# 65 GTO Convertible Interior Lights



## poocher (Jan 25, 2014)

I bought a so called "restored" 65 GTO 4sp Convertible and I've had a few surprises. Nothing really major but I guess I didn't check it out well enough.
When you open the driver door no interior lights come on. I noticed that on the rear seat handrests there is a recessed light fixture on each side but there are no wires run to these. Also, I wondered if there were any other interior lights in this model like under the dashboard. Anybody know?
Secondly, I found out that the backup white lights don't work either and no wires were run to these either! Is there some sort of switch that when I put it into reverse it fires up these lights? Wonder what is next?:leaving:


----------



## 67Twistytee (Feb 24, 2014)

Congrats on purchasing your '65. Sounds like your mechanicals and body are in good shape but maybe they took a few short cuts on electrical. 

On the convertibles, you should have had a rear quarter armrest lamp reflector on either side. If it's a console car, there would also be another lamp at the rear of the console. Some cars also included a courtesy lamp under the dash at the center console as an option. There should be door lamp switches on either side which take the circuit to ground when you open either door.
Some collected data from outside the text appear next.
(* ===== verification/KubeTypes.v ===== *)
(** * Kubernetes API objects, NodeInfo and the error types

    The fields of the vendored API types (client-go/pkg/api/v1, policy/v1beta1,
    apimachinery/meta/v1) that the program reads or writes; the other fields
    are carried unchanged by the code and are left out.  A nil pointer is
    [None]; an absent map key reads as the zero value.

    The second half holds the error values of the four packages, one
    constructor per Go error type, and their [Error()] texts. *)
From stdpp Require Import base tactics list strings gmap pretty.
From Stdlib Require Import ZArith.
From S2P Require Import Prelude Strconv GoStd Quantity QuantityText.

(** ** Metadata *)

Record OwnerReference : Type := MkOwnerReference {
  Owner_Kind : string;
  Owner_Name : string;
  Controller : option bool }.

Record ObjectMeta : Type := MkObjectMeta {
  Name : string;
  Namespace : string;
  Labels : gmap string string;
  Annotations : gmap string string;
  OwnerReferences : list OwnerReference;
  DeletionGracePeriodSeconds : option Z }.

(** ** Taints, tolerations, node selectors *)

Record Taint : Type := MkTaint {
  Taint_Key : string;
  Taint_Value : string;
  Taint_Effect : string;
  TimeAdded : Z }.

Definition TaintEffectNoSchedule : string := "NoSchedule".
Definition TaintEffectNoExecute : string := "NoExecute".

Record Toleration : Type := MkToleration {
  Tol_Key : string;
  Tol_Operator : string;
  Tol_Value : string;
  Tol_Effect : string }.

Definition TolerationOpExists : string := "Exists".
Definition TolerationOpEqual : string := "Equal".

Record NodeSelectorRequirement : Type := MkNodeSelectorRequirement {
  Req_Key : string;
  Req_Operator : string;
  Req_Values : list string }.

Record NodeSelectorTerm : Type := MkNodeSelectorTerm {
  MatchExpressions : list NodeSelectorRequirement }.
Lemma add_match_expressions_spec exprs s s' ls :
  add_match_expressions s exprs = Ok s' →
  Selector_Matches s' ls = true ↔
  Selector_Matches s ls = true ∧ Forall (λ e, expression_holds e ls) exprs.
Proof.
  revert s. induction exprs as [|e rest IH]; intros s; simpl.
  { intros [= <-]. rewrite Forall_nil. tauto. }
  destruct (label_operator (Sel_Operator e)) as [op|] eqn:Eop; [|done].
  destruct (NewRequirement _ op _) as [r|err] eqn:HN; [|done].
  intros H. rewrite (IH _ H), Selector_Add_Matches, andb_true_iff, Forall_cons.
  rewrite (NewRequirement_spec _ _ _ _ ls HN). unfold expression_holds at 2. rewrite Eop. naive_solver.
Qed.

(** The pods a disruption budget covers: none without a selector, otherwise
    those whose labels contain [matchLabels] and satisfy every expression. *)
Definition selector_covers (ps : option LabelSelector) (ls : gmap string string) : Prop :=
  match ps with
  | None => False
  | Some ps => MatchLabels ps ⊆ ls ∧ Forall (λ e, expression_holds e ls) (Sel_MatchExpressions ps)
  end.

Lemma LabelSelectorAsSelector_Matches ps sel ls :
  LabelSelectorAsSelector ps = Ok sel → Selector_Matches sel ls = true ↔ selector_covers ps ls.
Proof.
  unfold LabelSelectorAsSelector, selector_covers. destruct ps as [ps|]; [|by intros [= <-]].
  destruct (Nat.eqb_spec (size (MatchLabels ps) + length (Sel_MatchExpressions ps)) 0) as [E|E].
  - intros [= <-]. assert (size (MatchLabels ps) = 0%nat) as Hm%map_size_empty_inv by lia.
    assert (length (Sel_MatchExpressions ps) = 0%nat) as ->%nil_length_inv by lia.
    rewrite Hm. simpl. split; [|done]. split; [apply map_empty_subseteq|constructor].
  - destruct (add_match_labels _ _) as [s|e] eqn:Hl; [|done]. intros Hx.
    rewrite (add_match_expressions_spec _ _ _ ls Hx), (add_match_labels_spec _ _ _ ls Hl).
    rewrite Forall_range_subseteq. simpl. naive_solver.
Qed.

Lemma ToleratesTaint_spec t taint :
  ToleratesTaint t taint = true ↔
  (Tol_Effect t = EmptyString ∨ Tol_Effect t = Taint_Effect taint) ∧
  (Tol_Key t = EmptyString ∨ Tol_Key t = Taint_Key taint) ∧
  (Tol_Operator t = TolerationOpExists ∨
   (Tol_Operator t = EmptyString ∨ Tol_Operator t = TolerationOpEqual) ∧ Tol_Value t = Taint_Value taint).
Proof.
  unfold ToleratesTaint, TolerationOpExists, TolerationOpEqual.
  repeat match goal with
  | |- context [String.eqb ?x ?y] => destruct (String.eqb_spec x y); simpl
  end; try congruence; naive_solver congruence.
Qed.
End SelectorFacts.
It's possible that in addition to the missing wires at the lamps, these switches aren't wired correctly on your car if interior lights aren't functional.

Regarding reverse lights, there should be a back-up light switch installed on the tranny. This switch could be bad or missing as well as your rear lighting wires. Most restorers will put in new power harnesses in order to address issues with old wiring. Hopefully they did this in your case and you just need to trouble shoot a few connections or missing wires. I would start by getting a color wiring schematic for your car, a good service manual, and one of the restoration guides (P. Zazarine is a good one). You may need a new wire harness kit or at least the correct trunk wiring. This could entail partial disassembly of your interior including the dash. Did you buy it from a private party or a dealer? Any chance of getting them to correct the wiring defaults?

I'm sure one of the 1965 owners will respond with some good tips or other suggestions. There's also some great information on the restoration section of this Forum. Good luck!


----------



## poocher (Jan 25, 2014)

*Thanks!!*

I'll look for the tranny switch and the other potential interior lights. Hope I don't get any more surprises!


----------



## 67Twistytee (Feb 24, 2014)

If you're looking, attached is a photo of the under dash courtesy light. You can usually find the harness on ebay and several of the vendors carry the repro bracket and lens. Mine is attached in the center (underside) of dash beneath the radio. You'll probably have to tap into the door switch wires to connect it.

I also attached a blow-up of the 4-speed tranny from a 1964 which should be the same as yours. It shows the location of the back-up light switch. If you're lucky, it's mounted to yours in this location and you just need to run new wires to the bumper lamps.

Good luck - hope the rest of the wiring is in good shape.


----------



## old-goat (Jul 10, 2011)

I agree with 67twistytee - except my '65 convert has two courtesy light under the dash, one on either side near the vent handles. If you buy new door switches beware- many of them out there don't fit very well, including the ones from Ames - they seem a tad bit smaller on the threads and don't tighten very well - I tried several before I very carefully peened the outer edge of the treaded hole a little with a center punch to shrink it, then they threaded in ok. It is possible that your car didn't come with back up lights but the rear bumper has been replaced with one that has them


----------